ONE thing that astonishes foreigners when they go around Britain is the number of differences they see when going from region to region.

Accents, dress, attitude and more are all different in different town, cities, counties and countries in the UK.

Whether it’s the flat caps of Yorkshire, pearly kings and queens of London or kilts of Scotland, we display our differences with pride.

Accents, raging from the broad Glaswegian, full on Geordie to the the lilting Welsh, also help mark us out as being from somewhere.

But so does your local chippy.

From the salt and sauce and lack of beans or gravy in Scotland to the moist mess eaten by Yorkshire diners and onto the strange chips, cheese and beans scoffed by those in Cardiff, our chip shops show our regional differences.

Wherever you travel you’ll be faced with the odd strange choice or two when you reach the counter - not least what a breadcake is called.

In Barnsley it’s a breadcake, my Huddersfield-born colleagues tell me I’m wrong and it’s teacake while up and down the country it’s called everything from a cob to a roll to a barm.

One constant that the nation had in common in the chippy was that of cod and chips - regardless of what it was (or wasn’t) smothered with.

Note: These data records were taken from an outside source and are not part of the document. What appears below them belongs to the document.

(** One page, from any cursor a client can hold, whatever database it came from. *)
Lemma letters_page cursor limit db : held cursor -> letters_readable db -> 1 <= limit <= MaxDeadLetterPageItems ->
  let rows := take (Z.to_nat limit) (waiting cursor db) in
  store_ListDeadLetters stamp String.ltb quiet (mkDeadQuery cursor limit) db
  = (Ok (mkDeadPage (map letter_of rows) (cursor_after cursor rows) (bool_decide (Z.to_nat limit < length (waiting cursor db))%nat)), db).
Proof.
  intros Hc Hdb Hlim rows. pose proof (held_valid cursor limit Hc Hlim) as Hquery. pose proof (waiting_readable cursor db Hdb) as Hr.
  unfold store_ListDeadLetters. rewrite Hquery. cbn [negb ss_context quiet dq_after dq_limit].
  unfold autoquery, autocommit. cbn [ss_others ss_statement ss_rows quiet]. unfold reading. rewrite sql_letters_page by done.
  unfold scanAll. cbn [fst snd]. rewrite (scanRows_map _ letter_of).
  2: { apply Forall_take. eapply Forall_impl; [exact Hr |]. intros row H. by destruct (readable_letter_of row H). }
  cbn [mbind result_bind]. rewrite <- firstn_map, cut_take, firstn_map, length_map by lia. fold rows.
  assert (Hpage : NewDeadLetterPage (mkDeadQuery cursor limit) (map letter_of rows) (bool_decide (Z.to_nat limit < length (waiting cursor db))%nat)
    = Ok (mkDeadPage (map letter_of rows) (cursor_after cursor rows) (bool_decide (Z.to_nat limit < length (waiting cursor db))%nat))).
  { unfold NewDeadLetterPage. rewrite Hquery. cbn [negb orb dq_limit dq_after]. rewrite length_map.
    assert (Hlen : length rows = Nat.min (Z.to_nat limit) (length (waiting cursor db))) by (unfold rows; by rewrite length_take).
    rewrite (proj2 (Z.ltb_ge _ _)) by lia. replace (bool_decide _ && negb _) with false.
    - cbn [orb]. rewrite deadItems_ok; [done | done | by apply Forall_take | |].
      + eapply StronglySorted_sublist; [apply sublist_take | apply waiting_strict].
      + apply Forall_take, Forall_forall. by intros row [Hf _]%list_elem_of_filter.
    - symmetry. case_bool_decide; [| done]. cbn [andb]. apply negb_false_iff, Z.eqb_eq. lia. }
  by rewrite Hpage.
Qed.

(** ** Reading while the letters change *)

(** A client that follows the cursors until a page is the last; each page is read from
    the next database. The flag is whether it came to the last page. *)
Fixpoint read_letters (text_ltb : string -> string -> bool) (limit : Z) (dbs : list Database) (cursor : DeadLetterCursor)
    : option (list DeadLetterRecord * bool) :=
  match dbs with
  | [] => Some ([], false)
  | db :: dbs =>
      match (store_ListDeadLetters stamp text_ltb quiet (mkDeadQuery cursor limit) db).1 with
      | Err _ => None
      | Ok page =>
          if dp_hasMore page
          then '(items, finished) ← read_letters text_ltb limit dbs (dp_nextCursor page); Some (dp_items page ++ items, finished)
          else Some (dp_items page, true)
      end
  end.

(** What the rest of a reading from a cursor delivers. *)
Record delivers (dbs : list Database) (cursor : DeadLetterCursor) (items : list DeadLetterRecord) (finished : bool) : Prop := {
  dv_ordered : StronglySorted letter_lt items;
  dv_after : Forall (fun item => follows cursor (letter_key item) = true) items;
  dv_sound : forall item, item ∈ items -> exists db row, db ∈ dbs /\ row ∈ letters db /\ readable_letter row /\ item = letter_of row;
  dv_complete : finished = true -> forall row, (forall db, db ∈ dbs -> row ∈ letters db) -> follows cursor (dead_key row) = true ->
    letter_of row ∈ items;
  dv_progress : finished = false -> (length dbs <= length items)%nat
}.

Lemma letters_lt a b : readable_letter a -> readable_letter b -> key_lt dead_key a b -> letter_lt (letter_of a) (letter_of b).
Proof.
  intros Ha Hb Hlt. unfold letter_lt, key_lt in *. destruct (readable_letter_of a Ha) as (_ & _ & ->), (readable_letter_of b Hb) as (_ & _ & ->).
  rewrite <- Hlt. apply (keyset_same _ (dead_key a).1 _ (dead_key b).1); apply canonicalTime_same.
Qed.

Lemma map_letters_sorted rows : Forall readable_letter rows -> StronglySorted (key_lt dead_key) rows -> StronglySorted letter_lt (map letter_of rows).
Proof.
  intros Hr Hs. induction Hs as [| row rows Hs IH Hall]; [constructor |]. apply Forall_cons in Hr as [Hrow Hr]. cbn [map]. constructor; [auto |].
  apply Forall_map. rewrite Forall_forall in *. intros next Hnext. apply letters_lt; auto.
Qed.

Lemma follows_trans cursor row key : readable_letter row -> follows cursor (dead_key row) = true ->
  follows (letter_cursor (letter_of row)) key = true -> follows cursor key = true.
Proof.
  intros Hr Hc Hk. rewrite <- follows_row in Hc by done. unfold follows in *. cbn [letter_cursor dc_failedAt dc_workID] in Hk.
  rewrite (letter_nonzero row Hr) in Hk. cbn [orb] in Hk. destruct (IsZero _); [done |]. cbn [orb] in *.
  exact (keyset_ltb_trans String.ltb _ _ _ Hc Hk).
Qed.

Lemma follows_lt a item : readable_letter a -> follows (letter_cursor (letter_of a)) (letter_key item) = true -> letter_lt (letter_of a) item.
Proof. intros Ha. unfold follows. cbn [letter_cursor dc_failedAt dc_workID]. by rewrite (letter_nonzero a Ha). Qed.

(** A reading is a page and the reading from its cursor. *)
Lemma delivers_page db dbs cursor limit items finished :
  letters_readable db -> (0 < limit)%nat -> (limit < length (waiting cursor db))%nat ->
  let rows := take limit (waiting cursor db) in
  delivers dbs (cursor_after cursor rows) items finished -> delivers (db :: dbs) cursor (map letter_of rows ++ items) finished.
Proof.
  intros Hdb Hlim Hmore rows [Ho Ha Hs Hc Hp]. pose proof (waiting_readable cursor db Hdb) as Hr. pose proof (waiting_strict cursor db) as Hw.
  assert (Hrows : Forall readable_letter rows) by by apply Forall_take.
  assert (Hlen : length rows = limit) by (unfold rows; rewrite length_take; lia).
  assert (Hsplit : waiting cursor db = rows ++ drop limit (waiting cursor db)) by (symmetry; apply take_drop).
  destruct (last rows) as [row |] eqn:E; [| apply last_None in E; rewrite E in Hlen; cbn in Hlen; lia].
  unfold cursor_after in *. rewrite E in *. cbn [fmap option_fmap option_map default from_option id] in *.
  apply last_Some in E as [front E]. assert (Hrow : row ∈ rows) by (rewrite E; apply elem_of_app; right; by left).
  rewrite Forall_forall in Hrows. pose proof (Hrows row Hrow) as Hrr.
  assert (Hfollows : forall x, x ∈ waiting cursor db -> follows cursor (dead_key x) = true) by (by intros x [? _]%list_elem_of_filter).
  assert (Hfront : forall x, x ∈ rows -> x = row \/ key_lt dead_key x row).
  { intros x Hx. rewrite E in Hx. apply elem_of_app in Hx as [Hx | Hx%list_elem_of_singleton]; [right | by left].
    rewrite Hsplit, E, <- app_assoc in Hw. eapply (StronglySorted_app_1_elem_of _ _ _ _ _ Hw Hx). by left. }
  assert (Hrowin : row ∈ waiting cursor db) by (rewrite Hsplit; apply elem_of_app; by left).
  split.
  - apply StronglySorted_app_2; [| by apply map_letters_sorted; [apply Forall_forall | eapply StronglySorted_sublist; [apply sublist_take |]] | done].
    intros x item Hx Hitem. apply list_elem_of_fmap in Hx as (x' & -> & Hx). rewrite Forall_forall in Ha. pose proof (follows_lt row item Hrr (Ha item Hitem)) as Hlt.
    destruct (Hfront x' Hx) as [-> | Hxr]; [done |]. refine (keyset_ltb_trans String.ltb _ _ _ _ Hlt). by apply letters_lt; [apply Hrows | |].
  - apply Forall_app. split.
    + apply Forall_map, Forall_forall. intros x Hx. cbn. rewrite follows_row by auto. apply Hfollows. rewrite Hsplit. apply elem_of_app. by left.
    + eapply Forall_impl; [exact Ha |]. intros item. cbn. apply follows_trans; [done |]. by apply Hfollows.
  - intros item [Hi | Hi]%elem_of_app.
    + apply list_elem_of_fmap in Hi as (x & -> & Hx). exists db, x. split_and!; [by left | | by apply Hrows | done].
      assert (Hx' : x ∈ waiting cursor db) by (rewrite Hsplit; apply elem_of_app; by left). by apply list_elem_of_filter in Hx' as [_ ?].
    + destruct (Hs item Hi) as (db' & x & Hdb' & Hx). exists db', x. split; [by right | done].
  - intros Hf x Hx Hcx. apply elem_of_app. assert (Hxw : x ∈ waiting cursor db) by (apply list_elem_of_filter; split; [done | apply Hx; by left]).
    rewrite Hsplit in Hxw. apply elem_of_app in Hxw as [Hxw | Hxd]; [left; by apply (list_elem_of_fmap_2 letter_of) | right].
    apply Hc; [done | intros db' Hdb'; apply Hx; by right |]. rewrite Forall_forall in Hr.
    rewrite follows_letter; [| done | apply Hr; rewrite Hsplit; apply elem_of_app; by right].
    rewrite Hsplit in Hw. exact (StronglySorted_app_1_elem_of _ _ _ _ _ Hw Hrow Hxd).
  - intros Hf. rewrite length_app, length_map, Hlen. cbn [length]. specialize (Hp Hf). lia.
Qed.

But even that appears to be changing.

Whereas once you could devour your own weight in cod or haddock, now as our fish stocks dwindle you could be getting a different species on your plate.

The alternative fish beneath the batter isn’t just to do with overfishing though - apparently the seas around the UK are warming at a swift rate meaning the make-up of our oceans in changing.

It may be that in a few years we have to wave goodbye to our traditional chums and when you go into a chippy in 2020, it may be for a portion of mullet and chips.

How about a sea bass butty? Not to your tastebuds? Why not try a gurnard fishcake?

Still not licking your lips, then I offer you red mullet. With bits and beans of course.

The transition from fine dining to plastic tray and wooden fork has happened over the last 30 something years with temperatures in our seas rising by 1.6c.

It not seem, or indeed feel, much to you but our chums the fish this increase is a big thing.

According to a series of scientists, fish that like the cold water have packed their bags and shifted north while southern visitors have been caught creeping further and further up our coasts.

This means that if you’re a fisherman down south - or indeed off Yorkshire - you’ll be catching more John Dory, ling and sardines than you can shake a stick at - but unfortunately not many people in the UK are particularly interested in the contents of your net, with the vast majority heading off overseas to our European chums.

So it seems that we as consumers have a decision to make. Do we abandon our traditional white flakey morsels of fish for something a bit different or do we cling onto what we know and bear the brunt of rising prices as cod, haddock et al get that much harder to find?

It’s a tough one - I’m just glad that there are still shoals of glistening battered sausages plunging through the white crests of the waves around the Uk, ready to be hooked and pulled into a fisherman’s net.

That’s what the man in my local chippy tells me anyway.